Commander Weir received immediate promotion to post-captain; Commander Robilliard received his promotion the next December; Dictators first lieutenant, William Buchanan, received promotion to commander. In 1847 the surviving British participants were authorized to apply for the clasp "Off Mardoe 6 July 1812" to the Naval General Service Medal.

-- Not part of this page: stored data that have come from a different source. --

(** The frame of a suspended generator or async function: the open variable
    references on its [var_ref_list], each with the variable it points to, and
    its values, of which [frame_stack] are those from [arg_buf] to [cur_sp]. *)
Record JSAsyncFunctionState : Type := mkFrame {
  var_ref_list : list (id * option id);
  cur_func : option id;
  this_val : option id;
  frame_stack : list (option id)
}.

Inductive content : Type :=
(** [class_refs]: the objects [gc_mark] of the class marks, and its finalizer
    releases, apart from a suspended frame and the records of a WeakMap or
    WeakSet.  [first_weak_ref]: the records of which the object is the key;
    [records]: those of the WeakMap or WeakSet it is, [NULL] for another class.
    [shape] is NULL after [free_object]. *)
| JS_OBJECT (shape : option id) (prop : list JSProperty) (class_refs : list id)
            (func_state : option JSAsyncFunctionState) (first_weak_ref records : list Z)
| FUNCTION_BYTECODE (cpool : list (option id)) (realm : option id)
(** While it is not detached the value is a variable of a frame. *)
| VAR_REF (is_detached : bool) (value : option id)
| ASYNC_FUNCTION (func_state : option JSAsyncFunctionState) (resolving_funcs : list (option id))
| SHAPE (proto : option id)
| JS_CONTEXT (values : list (option id)) (array_shape : option id).

Record JSGCObjectHeader : Type := mkObj {
  ref_count : Z;
  mark : Z;
  obj : content
}.

(** A [JSMapRecord] of a WeakMap or WeakSet; it does not count as a reference
    to its key. *)
Record WeakRecord : Type := mkWeak {
  weak_map : id;
  weak_key : id;
  weak_value : option id
}.

Inductive JSGCPhaseEnum : Type := JS_GC_PHASE_NONE | JS_GC_PHASE_DECREF | JS_GC_PHASE_REMOVE_CYCLES.
#[export] Instance JSGCPhaseEnum_eq_dec : EqDecision JSGCPhaseEnum.
Proof. solve_decision. Defined.

Record JSRuntime : Type := mkRT {
  heap : gmap id JSGCObjectHeader;
  gc_obj_list : list id;
  tmp_obj_list : list id;
  gc_zero_ref_count_list : list id;
  gc_phase : JSGCPhaseEnum;
  weak_records : gmap Z WeakRecord                 (** the memory of the records *)
}.

Definition set_heap (rt : JSRuntime) h : JSRuntime :=
  mkRT h (gc_obj_list rt) (tmp_obj_list rt) (gc_zero_ref_count_list rt) (gc_phase rt) (weak_records rt).
Definition set_gc_obj_list (rt : JSRuntime) l : JSRuntime :=
  mkRT (heap rt) l (tmp_obj_list rt) (gc_zero_ref_count_list rt) (gc_phase rt) (weak_records rt).
Definition set_tmp_obj_list (rt : JSRuntime) l : JSRuntime :=
  mkRT (heap rt) (gc_obj_list rt) l (gc_zero_ref_count_list rt) (gc_phase rt) (weak_records rt).
Definition set_zero_list (rt : JSRuntime) l : JSRuntime :=
  mkRT (heap rt) (gc_obj_list rt) (tmp_obj_list rt) l (gc_phase rt) (weak_records rt).
Definition set_gc_phase (rt : JSRuntime) ph : JSRuntime :=
  mkRT (heap rt) (gc_obj_list rt) (tmp_obj_list rt) (gc_zero_ref_count_list rt) ph (weak_records rt).
Definition set_weak_records (rt : JSRuntime) w : JSRuntime :=
  mkRT (heap rt) (gc_obj_list rt) (tmp_obj_list rt) (gc_zero_ref_count_list rt) (gc_phase rt) w.
(** Destroying an object turns its references into pending ones. *)
Lemma counted_kill ph A A1 X P c h : A ≡ₚ c :: A1 ->
  (0 < level (C c) \/ ph <> JS_GC_PHASE_REMOVE_CYCLES -> count A P c = 0) ->
  NoDup (A ++ X) -> (forall p, is_Some (h !! p) <-> p ∈ A ++ X) ->
  (forall p o, p ∈ A -> h !! p = Some o -> obj o = C p) ->
  (forall p o, h !! p = Some o -> level (obj o) = level (C p) /\ mark o = M p) ->
  (forall p o, h !! p = Some o -> ref_count o = count A P p) ->
  (forall p, 0 < count A P p -> p ∈ A ++ X) ->
  (forall p, p ∈ A -> 0 < level (C p) -> p <> c -> 0 < count A P p) ->
  (forall p, p ∈ X -> 0 < level (C p) \/ ph <> JS_GC_PHASE_REMOVE_CYCLES -> count A P p = 0) ->
  (forall p, p ∈ A -> closed (C p) = true) ->
  (forall p k, p ∈ A -> 0 < level (C p) -> k ∈ kids (C p) -> level (C k) < level (C p)) ->
  counted ph A1 (c :: X) (kids (C c) ++ P) h.
Proof.
  intros HA H0 H1 H2 H3 H4 H5 H6 H7 H8 H9 H10.
  assert (forall p, p ∈ A1 ++ c :: X <-> p ∈ A ++ X) as Hin.
  { intros p. rewrite HA, !elem_of_app, !elem_of_cons. tauto. }
  assert (forall p, p ∈ A1 -> p ∈ A) as Hsub by (intros p Hp; rewrite HA; by right).
  split.
  - by apply (NoDup_kill A).
  - intros p. by rewrite Hin.
  - eauto.
  - done.
  - intros p o Hp. rewrite (count_kill A A1 P c p HA). eauto.
  - intros p Hp. apply Hin, H6. by rewrite <- (count_kill A A1 P c p HA).
  - intros p Hp Hl. rewrite (count_kill A A1 P c p HA). apply H7; auto. intros ->.
    rewrite HA in H1. cbn in H1. apply list.NoDup_cons in H1 as [H1 _]. apply H1, elem_of_app. auto.
  - intros p Hp Hl. rewrite (count_kill A A1 P c p HA). apply elem_of_cons in Hp as [-> | Hp]; auto.
  - eauto.
  - eauto.
Qed.

(** An object that is not a value, when its last reference is released. *)
Lemma counted_killed ph A A1 X P c h o : counted ph A X (c :: P) h -> h !! c = Some o -> A ≡ₚ c :: A1 ->
  0 < level (C c) -> count A P c = 0 ->
  counted ph A1 (c :: X) (released (C c) ++ P) (<[c := set_ref_count o (count A P c)]> h).
Proof.
  intros Hc Ho HA Hlev H0.
  assert (c ∈ A) as HcA by (rewrite HA; left).
  eapply counted_perm; [done | by rewrite released_perm |].
  pose proof Hc as [H1 H2 H3 H4 H5 H6 H7 H8 H9 H10].
  assert (forall p, p <> c -> count A (c :: P) p = count A P p) as Hne
    by (intros p Hp; rewrite count_cons, decide_False by congruence; lia).
  apply (counted_kill _ A); auto; cbn.
  - intros p. rewrite (insert_dom _ c o _ p Ho). apply H2.
  - intros p op Hp Hop. apply (insert_level _ c o _ p op Ho) in Hop as (o0 & Hop & -> & _). eauto.
  - intros p op Hop. apply (insert_level _ c o _ p op Ho) in Hop as (o0 & Hop & -> & _ & ->). eauto.
  - intros p op Hop. apply (insert_level _ c o _ p op Ho) in Hop as (o0 & Hop & _ & -> & _).
    case_decide; [by subst |]. rewrite (H5 p o0 Hop). auto.
  - intros p Hp. apply H6. rewrite count_cons. case_decide; lia.
  - intros p Hp Hlp Hpc. rewrite <- Hne by done. auto.
  - intros p Hp Hlp. rewrite <- Hne; [auto |]. intros ->.
    apply list.NoDup_app in H1 as (_ & Hd & _). exact (Hd c HcA Hp).
Qed.

(** Once nothing refers to a destroyed object its memory can go. *)
Lemma counted_free ph A X P c h : counted ph A (c :: X) P h -> count A P c = 0 ->
  counted ph A X P (delete c h).
Proof.
  intros [H1 H2 H3 H4 H5 H6 H7 H8 H9 H10] H0.
  rewrite <- Permutation_middle in H1. apply list.NoDup_cons in H1 as [Hc H1].
  assert (forall p o, delete c h !! p = Some o -> h !! p = Some o) as Hd
    by (intros p o [_ Hp]%lookup_delete_Some; done).
  split; eauto.
  - intros p. destruct (decide (p = c)) as [-> | Hne].
    + rewrite lookup_delete_eq. split; [by intros [? ?] | done].
    + rewrite lookup_delete_ne by done. rewrite H2, !elem_of_app, elem_of_cons. intuition congruence.
  - intros p Hp. specialize (H6 p Hp). rewrite elem_of_app, elem_of_cons in H6.
    destruct (decide (p = c)) as [-> |]; [lia |].
    rewrite elem_of_app. tauto.
  - intros p Hp. apply H8. by right.
Qed.

Lemma count_mono A A' F ps P p : A ≡ₚ A' ++ F -> count A' P p <= count A (ps ++ P) p.
Proof.
  intros HA. unfold count. rewrite (owned_perm A _ p HA). unfold owned. rewrite flat_map_app, !cnt_app.
  pose proof (cnt_nonneg (flat_map (fun p => kids (C p)) F) p). pose proof (cnt_nonneg ps p). lia.
Qed.

Lemma step_trans rt1 rt2 rt3 A1 A2 A3 X ps P F Z F' Z' :
  step_ok rt1 rt2 A1 A2 X (ps ++ P) F Z -> step_ok rt2 rt3 A2 A3 X P F' Z' ->
  step_ok rt1 rt3 A1 A3 X P (F ++ F') (Z ++ Z').
Proof.
  intros [HA1 Hc1 Hm1 Hz1 Hr1 Ho1 Hp1] [HA2 Hc2 Hm2 Hz2 Hr2 Ho2 Hp2].
  pose proof (mv_phase _ _ _ _ Hm1) as Hph. rewrite Hph in Hc2, Hr2, Hp2. split.
  - rewrite HA1, HA2, <- app_assoc. f_equiv. apply Permutation_app_comm.
  - done.
  - eapply moved_trans; eauto.
  - intros x [Hx | Hx]%elem_of_app; [| auto]. destruct (Hz1 x Hx) as [HxA H0].
    rewrite HA2 in HxA. apply elem_of_app in HxA as [HxA | HxF].
    + split; [done |]. pose proof (count_mono A2 A3 F' ps P x HA2). pose proof (count_nonneg A3 P x). lia.
    + pose proof (mv_values _ _ _ _ Hm1 x Hx). pose proof (mv_others _ _ _ _ Hm2 x HxF). lia.
  - intros Hp. rewrite Hr1, Hr2 by done. done.
  - intros x o o3 Hx H3. assert (is_Some (heap rt2 !! x)) as [o2 H2].
    { apply (ct_dom _ _ _ _ _ Hc1).
      assert (x ∈ A3 ++ X) as Hin by (apply (ct_dom _ _ _ _ _ Hc2); eauto).
      rewrite HA2, !elem_of_app. apply elem_of_app in Hin. tauto. }
    rewrite (Ho2 x o2 o3 H2 H3). exact (Ho1 x o o2 Hx H2).
  - intros Hne x o Hx Hrc HxA H0. apply elem_of_app.
    assert (x ∈ A2) as HxA2 by (rewrite HA2; apply elem_of_app; auto).
    destruct (proj2 (ct_dom _ _ _ _ _ Hc1 x)) as [o2 Ho]; [apply elem_of_app; auto |].
    pose proof (ct_rc _ _ _ _ _ Hc1 x o2 Ho). pose proof (count_nonneg A2 (ps ++ P) x).
    destruct (decide (ref_count o2 = 0)); [left; apply (Hp1 Hne x o); auto; lia |].
    right. apply (Hp2 Hne x o2); auto. lia.
Qed.

Lemma step_refl rt A X P : counted (gc_phase rt) A X P (heap rt) -> step_ok rt rt A A X P [] [].
Proof.
  intros Hc. split; try done.
  - by rewrite app_nil_r.
  - replace rt with (set_heap rt (heap rt)) at 2 by (by destruct rt). apply moved_refl.
  - intros x Hx. by apply not_elem_of_nil in Hx.
  - intros x o o' H1 H2. congruence.
  - intros _ x o Ho Hrc _ H0. rewrite (ct_rc _ _ _ _ _ Hc x o Ho) in Hrc. lia.
Qed.

Definition rel_ok (rel : JSRuntime -> Z -> res JSRuntime) (n : Z) : Prop :=
  forall rt c A X P, counted (gc_phase rt) A X (c :: P) (heap rt) -> level (C c) < n ->
  exists rt' A' F Z, rel rt c = Ret rt' /\ step_ok rt rt' A A' X P F Z.

Lemma release_list_spec rel n : rel_ok rel n ->
  forall ps rt A X P, counted (gc_phase rt) A X (ps ++ P) (heap rt) ->
  (forall c, c ∈ ps -> level (C c) < n) ->
  exists rt' A' F Z, for_children rel rt ps = Ret rt' /\ step_ok rt rt' A A' X P F Z.
Proof.
  intros Hrel. induction ps as [| c ps IH]; intros rt A X P Hc Hl; cbn [for_children].
  - exists rt, A, [], []. split; [done |]. by apply step_refl.
  - destruct (Hrel rt c A X (ps ++ P) Hc) as (rt1 & A1 & F1 & Z1 & -> & Hs1); [apply Hl; left |].
    cbn [mbind res_bind]. pose proof (so_counted _ _ _ _ _ _ _ _ Hs1) as Hc1.
    rewrite <- (mv_phase _ _ _ _ (so_moved _ _ _ _ _ _ _ _ Hs1)) in Hc1.
    destruct (IH rt1 A1 X P Hc1) as (rt2 & A2 & F2 & Z2 & -> & Hs2); [intros k Hk; apply Hl; by right |].
    exists rt2, A2, (F1 ++ F2), (Z1 ++ Z2). split; [done |]. exact (step_trans _ _ _ _ _ _ _ _ _ _ _ _ _ Hs1 Hs2).
Qed.

Lemma for_children_app f ps qs rt :
  for_children f rt (ps ++ qs) = (rt ← for_children f rt ps; for_children f rt qs).
Proof.
  revert rt. induction ps as [| p ps IH]; intros rt; [done |]. cbn [app for_children].
  destruct (f rt p); cbn [mbind res_bind]; auto.
Qed.

Lemma async_func_free_closed rel rt s : frame_closed s = true ->
  async_func_free rel rt s = for_children rel rt (frame_owned s).
Proof. destruct s as [[[| ]] |]; done. Qed.
(** C4: Map, Set, WeakMap and WeakSet implement their specification.  Any
    program of insertions, lookups, deletions, [clear], [size], [forEach] calls
    nested to any depth, iterators advanced in any order and abandoned at any
    time, and weakly held objects destroyed, on a new map, with an allocator that
    may refuse any request, gets from the hash table with its reference-counted
    records the very replies it gets from a plain list of entries in insertion
    order: entries added during an enumeration are visited, removed ones are
    not, and no freed record is ever touched.  The keys of the program are
    canonical numbers, it stores no iterator of the map in the map itself, and
    it has less than 2^29 operations. *)
Theorem map_refines_spec is_iter weak set ops :
  Forall (op_ok is_iter) ops -> zlen ops <= 2 ^ 29 ->
  exists w, run (js_map_new weak set) ops = Ret (w, (spec_run set weak spec_new ops).2) /\
    abs w = (spec_run set weak spec_new ops).1.
Proof.
  intros Hok Hn. destruct (run_simulated is_iter ops (js_map_new weak set)) as (w & E & _ & Ea); try done.
  - apply winv_new.
  - exists w. change (abs (js_map_new weak set)) with spec_new in *. cbn in E, Ea.
    change (abs (js_map_new weak set)) with spec_new in *. done.
Qed.

(** A callback that deletes its own entry and adds another, an iterator that is
    dropped in the middle, and a failed allocation. *)
Definition sample_program : list op :=
  let I := JS_TAG_INT in
  [OSet (I 1) (I 10) plenty; OSet (JS_TAG_STRING (mkString false [97])) (I 20) plenty; OForEach;
   ODelete (I 1); OSet (I 3) (I 30) plenty; OIterator 100 JS_ITERATOR_KIND_KEY; ONext 100;
   OForEachReturn false; OForEachReturn false; OForEachReturn false; ODrop (JS_TAG_OBJECT 100);
   OSet (I 4) (I 40) (mkMemory false None); OSize].

Lemma map_refines_spec_witness :
  Forall (op_ok (fun p => p =? 100)) sample_program /\ zlen sample_program <= 2 ^ 29 /\
  exists w, run (js_map_new false false) sample_program =
      Ret (w, (spec_run false false spec_new sample_program).2) /\
    abs w = (spec_run false false spec_new sample_program).1.
Proof.
  assert (Forall (op_ok (fun p => p =? 100)) sample_program) as H.
  { unfold sample_program. repeat (apply Forall_cons; [cbn; unfold memory_ok; cbn; repeat split; lia |]).
    apply Forall_nil_2. }
  assert (zlen sample_program <= 2 ^ 29) as Hn by (vm_compute; discriminate).
  split; [exact H |]. split; [exact Hn |].
  exact (map_refines_spec (fun p => p =? 100) false false sample_program H Hn).
Defined.

Example sample_replies : (spec_run false false spec_new sample_program).2 =
  let I := JS_TAG_INT in let a := JS_TAG_STRING (mkString false [97]) in
  [RThis; RThis; RCall [I 10; I 1]; RReturn (JS_TAG_BOOL 1); RThis; RReturn (JS_TAG_OBJECT 100);
   RNext false [a]; RCall [I 20; a]; RCall [I 30; I 3]; RReturn JS_TAG_UNDEFINED; RReturn JS_TAG_UNDEFINED;
   RException; RReturn (I 2)].
Proof. vm_compute. reflexivity. Qed.

(** ** Where the preconditions fail *)

(** The keys 0 to [n - 1], as integers. *)
Definition int_keys (n : nat) : list op :=
  (fun i => OSet (JS_TAG_INT (Z.of_nat i)) (JS_TAG_BOOL 1) plenty) <$> seq 0 n.

(** the hash function does not respect equality when an integer is
    represented as a double, as the result of [0.5 + 0.5] is: in a map with the
    keys 0 to 5 the lookup of the double 1 fails, although it is the same value as
    the key 1 and the same lookup in a map with the keys 0 and 1 succeeds. *)
Theorem lookup_misses_equal_key :
  let one := JS_TAG_FLOAT64 (float64_of_int 1) in
  same_value_zero (JS_TAG_INT 1) one = true /\
  (exists w rs, run (js_map_new false false) (int_keys 2 ++ [OGet one]) = Ret (w, rs) /\
     rs !! 2%nat = Some (RReturn (JS_TAG_BOOL 1))) /\
  (exists w rs, run (js_map_new false false) (int_keys 6 ++ [OGet one]) = Ret (w, rs) /\
     rs !! 6%nat = Some (RReturn JS_TAG_UNDEFINED)).
Proof. split_and!; [vm_compute; reflexivity | ..]; do 2 eexists; (split; [vm_compute; reflexivity | reflexivity]). Qed.

(** [js_map_clear] keeps the next record in [el1] while it deletes the
    current one.  When the value of the current record is the last reference to
    an iterator of the map that stands at the next record, which was deleted
    meanwhile, the finalizer of the iterator frees that record, and [clear] goes
    on at freed memory. *)
Theorem clear_use_after_free :
  let I := JS_TAG_INT in
  replies [OSet (I 1) (I 0) plenty; OSet (I 2) (I 0) plenty; OIterator 100 JS_ITERATOR_KIND_KEY; ONext 100;
           ONext 100; ODelete (I 2); OSet (I 1) (JS_TAG_OBJECT 100) plenty; ODrop (JS_TAG_OBJECT 100)] <> Fault /\
  replies [OSet (I 1) (I 0) plenty; OSet (I 2) (I 0) plenty; OIterator 100 JS_ITERATOR_KIND_KEY; ONext 100;
           ONext 100; ODelete (I 2); OSet (I 1) (JS_TAG_OBJECT 100) plenty; ODrop (JS_TAG_OBJECT 100);
           OClear] = Fault.
Proof. split; [vm_compute; discriminate | vm_compute; reflexivity]. Qed.

(** [n] objects are used as a key and destroyed, one after the other. *)
Definition weak_rounds (n : nat) : list op :=
  concat (replicate n [OSet (JS_TAG_OBJECT 5) (JS_TAG_INT 0) plenty; OObjectFreed 5]).

(** [reset_weak_ref] does not decrement [record_count], so the table of a
    WeakMap grows with the number of insertions: after 1000 objects that came and
    went the map is empty, and its table has 512 buckets. *)
Theorem weak_map_grows :
  exists w rs, run (js_map_new true false) (weak_rounds 1000) = Ret (w, rs) /\
    records (map_state w) = [] /\ record_count (map_state w) = 1000 /\ hash_size (map_state w) = 512.
Proof. do 2 eexists. split; [vm_compute; reflexivity | split_and!; reflexivity]. Qed.
(** ** Freedom from faults *)

(** The fields are integers.  [set_date_fields] converts the year to [int64_t],
    after it has added the years of the months, and in local time the number of
    milliseconds as well: up to these limits nothing overflows.  In UTC the
    fields from the day on are only computed with in floating point. *)
Definition field_limit (is_local : bool) (i : Z) : option Z :=
  if (i =? 0) || (i =? 1) then Some (if is_local then 10 ^ 7 else 10 ^ 12)
  else if negb is_local then None
  else znth [0; 0; 10 ^ 10; 10 ^ 10; 10 ^ 12; 10 ^ 13; 10 ^ 16] i.

Definition within (limit : option Z) (z : Z) : Prop := match limit with Some b => small b z | None => True end.

Definition limited_field (limit : option Z) (x : float64) : Prop := exists z, x = dbl z /\ within limit z.

(** The result of an argument. *)
Definition limited_arg (limit : option Z) (x : float64) : Prop :=
  match F64.trunc x with Finite z _ => within limit z | _ => True end.

(** The fields of a date. *)
Definition fields_ok (is_local : bool) (fields : list float64) : Prop :=
  length fields = 9%nat /\ forall i x, znth fields i = Some x -> limited_field (field_limit is_local i) x.

Section safety.
Context `{LocalTime}.

Lemma make_day_bounds f0 f1 b : 0 <= b <= 10 ^ 12 -> small b f0 -> small b f1 ->
  small (400 * b + 10 ^ 6) (make_day f0 f1 1).
Proof.
  unfold small, make_day, day_number. intros Hb B0 B1.
  pose proof (Z.mod_pos_bound f1 12 ltac:(lia)).
  pose proof (month_start_bounds (f0 + f1 / 12) (f1 mod 12) ltac:(lia)).
  assert (12 * (f1 / 12) <= f1 < 12 * (f1 / 12) + 12) by zdiv_lia.
  set (q := f1 / 12) in *. clearbody q.
  set (y := f0 + q) in *. assert (-13 * b - 12 <= 12 * y <= 13 * b) as By by lia. clearbody y.
  assert (12 * year_start y <= 12 * 366 * Z.abs y + 12 * (9 * 10 ^ 5) /\ - (12 * 366 * Z.abs y + 12 * (9 * 10 ^ 5)) <= 12 * year_start y)
    by (unfold year_start; zdiv_lia).
  lia.
Qed.

Lemma fields_list is_local fields : fields_ok is_local fields -> exists f0 f1 f2 f3 f4 f5 f6 more,
  fields = dbl <$> (f0 :: f1 :: f2 :: f3 :: f4 :: f5 :: f6 :: more) /\
  within (field_limit is_local 0) f0 /\ within (field_limit is_local 1) f1 /\ within (field_limit is_local 2) f2 /\
  within (field_limit is_local 3) f3 /\ within (field_limit is_local 4) f4 /\ within (field_limit is_local 5) f5 /\
  within (field_limit is_local 6) f6.
Proof.
  intros [Hl Hf]. destruct fields as [| x0 [| x1 [| x2 [| x3 [| x4 [| x5 [| x6 [| x7 [| x8 [| ? ?]]]]]]]]]]; cbn in Hl; try lia. clear Hl.
  destruct (Hf 0 _ eq_refl) as (f0 & -> & ?), (Hf 1 _ eq_refl) as (f1 & -> & ?), (Hf 2 _ eq_refl) as (f2 & -> & ?),
    (Hf 3 _ eq_refl) as (f3 & -> & ?), (Hf 4 _ eq_refl) as (f4 & -> & ?), (Hf 5 _ eq_refl) as (f5 & -> & ?),
    (Hf 6 _ eq_refl) as (f6 & -> & ?), (Hf 7 _ eq_refl) as (f7 & -> & _), (Hf 8 _ eq_refl) as (f8 & -> & _).
  exists f0, f1, f2, f3, f4, f5, f6, [f7; f8]. split_and!; done.
Qed.

(** The number of milliseconds of local fields fits in [int64_t]. *)
Lemma local_milliseconds day f2 f3 f4 f5 f6 :
  small (5 * 10 ^ 9) day -> small (10 ^ 10) f2 -> small (10 ^ 10) f3 -> small (10 ^ 12) f4 -> small (10 ^ 13) f5 -> small (10 ^ 16) f6 ->
  let days := F64.add (dbl day) (F64.sub (dbl f2) (dbl 1)) in
  let h := F64.add (F64.add (F64.add (F64.mul (dbl f3) (dbl 3600000)) (F64.mul (dbl f4) (dbl 60000)))
                            (F64.mul (dbl f5) (dbl 1000))) (dbl f6) in
  F64.int_le (2 ^ 62) (F64.add (F64.mul days (dbl 86400000)) h).
Proof.
  unfold small, dbl. intros. cbv zeta. rewrite F64.sub_exact, F64.add_exact by exact_lia.
  apply (F64.add_le 62 (2 ^ 61) (2 ^ 59)); [lia | | | lia].
  - apply (F64.mul_le 61 (2 ^ 34) 86400000); [lia.. | | | lia]; apply F64.int_le_Finite; lia.
  - apply (F64.add_le 59 (2 ^ 58) (2 ^ 54)); [lia | | apply F64.int_le_Finite; lia | lia].
    apply (F64.add_le 58 (2 ^ 57) (2 ^ 54)); [lia | | | lia].
    + apply (F64.add_le 57 (2 ^ 55) (2 ^ 56)); [lia | | | lia].
      * apply (F64.mul_le 55 (10 ^ 10) 3600000); [lia.. | | | lia]; apply F64.int_le_Finite; lia.
      * apply (F64.mul_le 56 (10 ^ 12) 60000); [lia.. | | | lia]; apply F64.int_le_Finite; lia.
    + apply (F64.mul_le 54 (10 ^ 13) 1000); [lia.. | | | lia]; apply F64.int_le_Finite; lia.
Qed.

Several days later the British sent the cutter to reconnoiter the situation. Nimble reported seeing four vessels at Christiansand, two of 18 guns and two of 16 guns. Nimble also saw numerous gunboats about. The Battle of Lyngør effectively ended the Gunboat War.

===Baltic and Azores===
Commander Thomas Groube replaced Weir in July 1812. On 7 March 1813, Calypso captured the Christine. Ten days later, Calypso and Bruizer captured Speculation. (Note: A first-class share of the prize money was worth £15 11s 6d; a sixth-class share, that of an ordinary seaman, was worth 4s 7d.)

On 9 August Calypso captured Marianne, while , and were in company.

Groube conveyed Lord George Walpole to St. Petersburg where Walpole served as Secretary at the Embassy and minister ad interim (i.e. "for the meantime"). Calypso participated at the siege of Danzig in 1813, which led to his promotion to post-captain on 7 June 1814.

Some accounts put Groube in Calypso at Faial in the Azores in late September. She took back to England some of the wounded from the debacle in which the American privateer General Armstrong, under Samuel Chester Reid, inflicted a defeat and heavy losses on cutting-out parties from the third rate Plantagenet, the frigate Rota, and Carnation, a sister ship to Calypso.

Groube's successor in June 1814 was Commander Charles Reid. On 21 February 1815 Reid recaptured Maid of the Mill. Then on 15 March Calypso and Meander were in company with Aquilon when Acquilon recaptured Thomas.

In 1816 Lieutenant John Sisson was acting commander.

===Mediterranean===
In April 1816, Lord Exmouth concluded treaties with the Regency of Algiers on the exchange of captives and slaves. Calypso carried to Genoa 40 Sardinians who had been slaves and brought back to Algiers eight Algerine captives, together with the ransom for the freed Sardinians.

==Fate==
Calypso was in ordinary at Chatham from 1817 to 1820. She was broken up in 1821.

==Notable passengers==
A future governor of New South Wales, Lachlan Macquarie, who would replace William Bligh after the Rum Rebellion, sailed on board Calypso from Kronstadt, (Russia) to Yarmouth, England in September/October 1807. He briefly visited Copenhagen whilst in transit.